Par exemple, en 1964 la Conférence Liturgique
[ NdT : une association
américaine, fondée en 1944, et œuvrant pour le renouveau liturgique dans les
Églises ] a publié un « Programme pour la liturgie paroissiale » – une série
de documents destinés à instruire les pasteurs, les musiciens et les
paroissiens sur la façon de mettre en œuvre la réforme liturgique. Cette
organisation était très influente dans le « Mouvement liturgique » de
l’époque, et son matériel pédagogique avait apparemment été entièrement
réalisé avant que la moindre instruction officielle sur l’application de la
Constitution sur la Liturgie n’ait été rendue publique.
L’un des principaux documents de ce programme, Le Guide du prêtre pour la
liturgie paroissiale, donne des instructions détaillées sur ce qui doit être
accompli au cours de la messe. Le programme est présenté comme « idéal en
termes de ce qu’est la compréhension de l’Église actuelle sur le sens et la
fonction de la liturgie », et les pasteurs sont priés de noter que cela ne
nécessitera aucune modification sérieuse dans un avenir prévisible.

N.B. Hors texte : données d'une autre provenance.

(** * SnapEnhance native library: the two interceptors of [library.cpp]

    A shallow embedding of [fstat_hook] and [unaryCall_hook]
    (src/native/jni/src/library.cpp) and the properties of the
    specification that concern them.

    - The file-status interceptor works on a 256-byte [char] array; the
      array, [snprintf], [readlink] and the conversion to [std::string]
      are modelled on lists of characters, the file system as a finite
      map of symbolic links and a finite set of existing paths.
    - The unary-call interceptor works on raw memory; memory is a finite
      map from addresses to cells, with the table of live [malloc] blocks
      next to it.  Machine addresses are 64-bit ([uintptr_t] of the
      arm64 target), integers in [Z] with the wrap-around written out.
    - Undefined behaviour of the C++ code (reading through a null or
      dangling pointer, reading past an array) is the outcome [Fault].
    - Calls that leave the interceptor (the Java callback, [malloc],
      [free], [memcpy], the original functions) are recorded in a trace,
      in the order in which they happen.  [LOGD] lines are not modelled.
    - [init], [load_config] and [JNI_OnLoad] work on the file-scope
      variables; JNI, the helpers of util.h and the hooking library are
      an environment they are given, and the hooks they request are
      recorded. *)

From Stdlib Require Import ZArith String Ascii List Lia DecimalString.
From Stdlib.Strings Require Import Byte.
From Stdlib Require DecimalFacts.
From stdpp Require Import gmap strings list.

Open Scope Z_scope.

(** ** Outcomes *)

(** A run either returns a value in a final state, or stops at the first
    operation whose behaviour is undefined, in the state reached there. *)
Inductive outcome (A W : Type) : Type :=
| Done (a : A) (w : W)
| Fault (w : W).

Arguments Done {A W} a w.
Arguments Fault {A W} w.

(** ** Character arrays and strings *)

Definition NUL : ascii := Ascii.zero.

(** The characters of a C string stored in an array: those before the
    first terminator.  An array without a terminator has none: reading it
    as a string runs past its end. *)
Fixpoint cstr (buf : list ascii) : option (list ascii) :=
  match buf with
  | [] => None
  | c :: rest =>
      if Ascii.eqb c NUL then Some []
      else match cstr rest with
           | Some s => Some (c :: s)
           | None => None
           end
  end.

(** Writing [src] at the start of the array [buf]; what lies behind the
    written characters stays. *)
Definition overwrite (buf src : list ascii) : list ascii :=
  src ++ drop (List.length src) buf.

(** [snprintf(buf, size, ...)] with formatted text [s]: at most [size - 1]
    characters, then the terminator. *)
Definition snprintf (buf : list ascii) (size : nat) (s : string) : list ascii :=
  overwrite buf (take (size - 1) (list_ascii_of_string s) ++ [NUL]).

(** [%d] *)
Definition format_int (n : Z) : string :=
  NilZero.string_of_int (Z.to_int n).

Fixpoint starts_with (pat s : list ascii) : bool :=
  match pat, s with
  | [], _ => true
  | _ :: _, [] => false
  | p :: pat', c :: s' => Ascii.eqb p c && starts_with pat' s'
  end.

Fixpoint find_from (pat s : list ascii) (i : nat) : option nat :=
  if starts_with pat s then Some i
  else match s with
       | [] => None
       | _ :: s' => find_from pat s' (S i)
       end.

(** [s.find(pat)]: the first position of [pat] in [s]; [None] is
    [std::string::npos]. *)
Definition string_find (s pat : string) : option nat :=
  find_from (list_ascii_of_string pat) (list_ascii_of_string s) 0.

Definition found (r : option nat) : bool :=
  match r with Some _ => true | None => false end.

(** ** The file-status interceptor *)

(** Modelled from the spec: [native_config_t] of config.h, which is not
    among the sources; the spec gives it as two boolean flags, and
    [load_config] assigns the two fields named here. *)
Record native_config_t : Type := {
  disable_bitmoji : bool;
  disable_metrics : bool
}.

Ce Guide du prêtre, met l’accent sur le chant de l’assemblée, et les détails
que l’on trouve dans le programme proposé indiquent clairement que cet forme
« idéale » de participation trouve sa place au cours d’une « messe basse ».
L’opinion des rédacteurs sur le chant des textes liturgiques véritables est
résolument négative. Un autre document, Le Manuel destiné aux musiciens
d’Église, recommande que le prêtre ne doit chanter ni les formules de
salutation, ni les prières. Ainsi, toutes les messes deviendraient des «
messes basses », et les cantiques en langue vernaculaire pourraient être
substitués au chant du propre.
Le Programme pour la liturgie paroissiale, a été publié avant que ne soient
connues les alternatives officielles au chant du propre – les chants du
Graduale simplex, par exemple. Toutefois, au moment où ces solutions
alternatives ont été autorisées, l’opinion prévalait déjà que l’existence
même d’une alternative officielle rendait légitime toute autre alternative.
Mgr Frederick McManus, par exemple, dont l’influence sur de telles décisions
était alors sans égale (et qui rédigea la préface du Guide du prêtre), fut
un défenseur de cette position. Prenant la parole au cours d’un symposium
organisé par la Conférence Liturgique, il se permit d’expliquer la
signification du Graduale simplex – avant même qu’il ne soit publié :
« La première alternative aux chants du propre du Graduel romain est
officiellement prévue, la porte est désormais grande ouverte à une plus
grande diversité et à une plus grande adaptation. » (Crise de la musique
dans l’Église ?, Washington D.C. : La Conférence Liturgique, 1967, p. 20)
Mgr McManus a été président de la Conférence Liturgique pendant plusieurs
années, puis est devenu directeur de la Commission épiscopale sur la
liturgie. Il a également été professeur de droit canon à l’Université
catholique des États-Unis. Alors qu’en 1969, la nouvelle Présentation
générale du Missel romain autorisait les cantiques en tant qu’alternative
aux chants du propre, Mgr McManus, écrivant dans la Revue Ecclésiastique
américaine, voyait à nouveau cette disposition comme une « porte ouverte »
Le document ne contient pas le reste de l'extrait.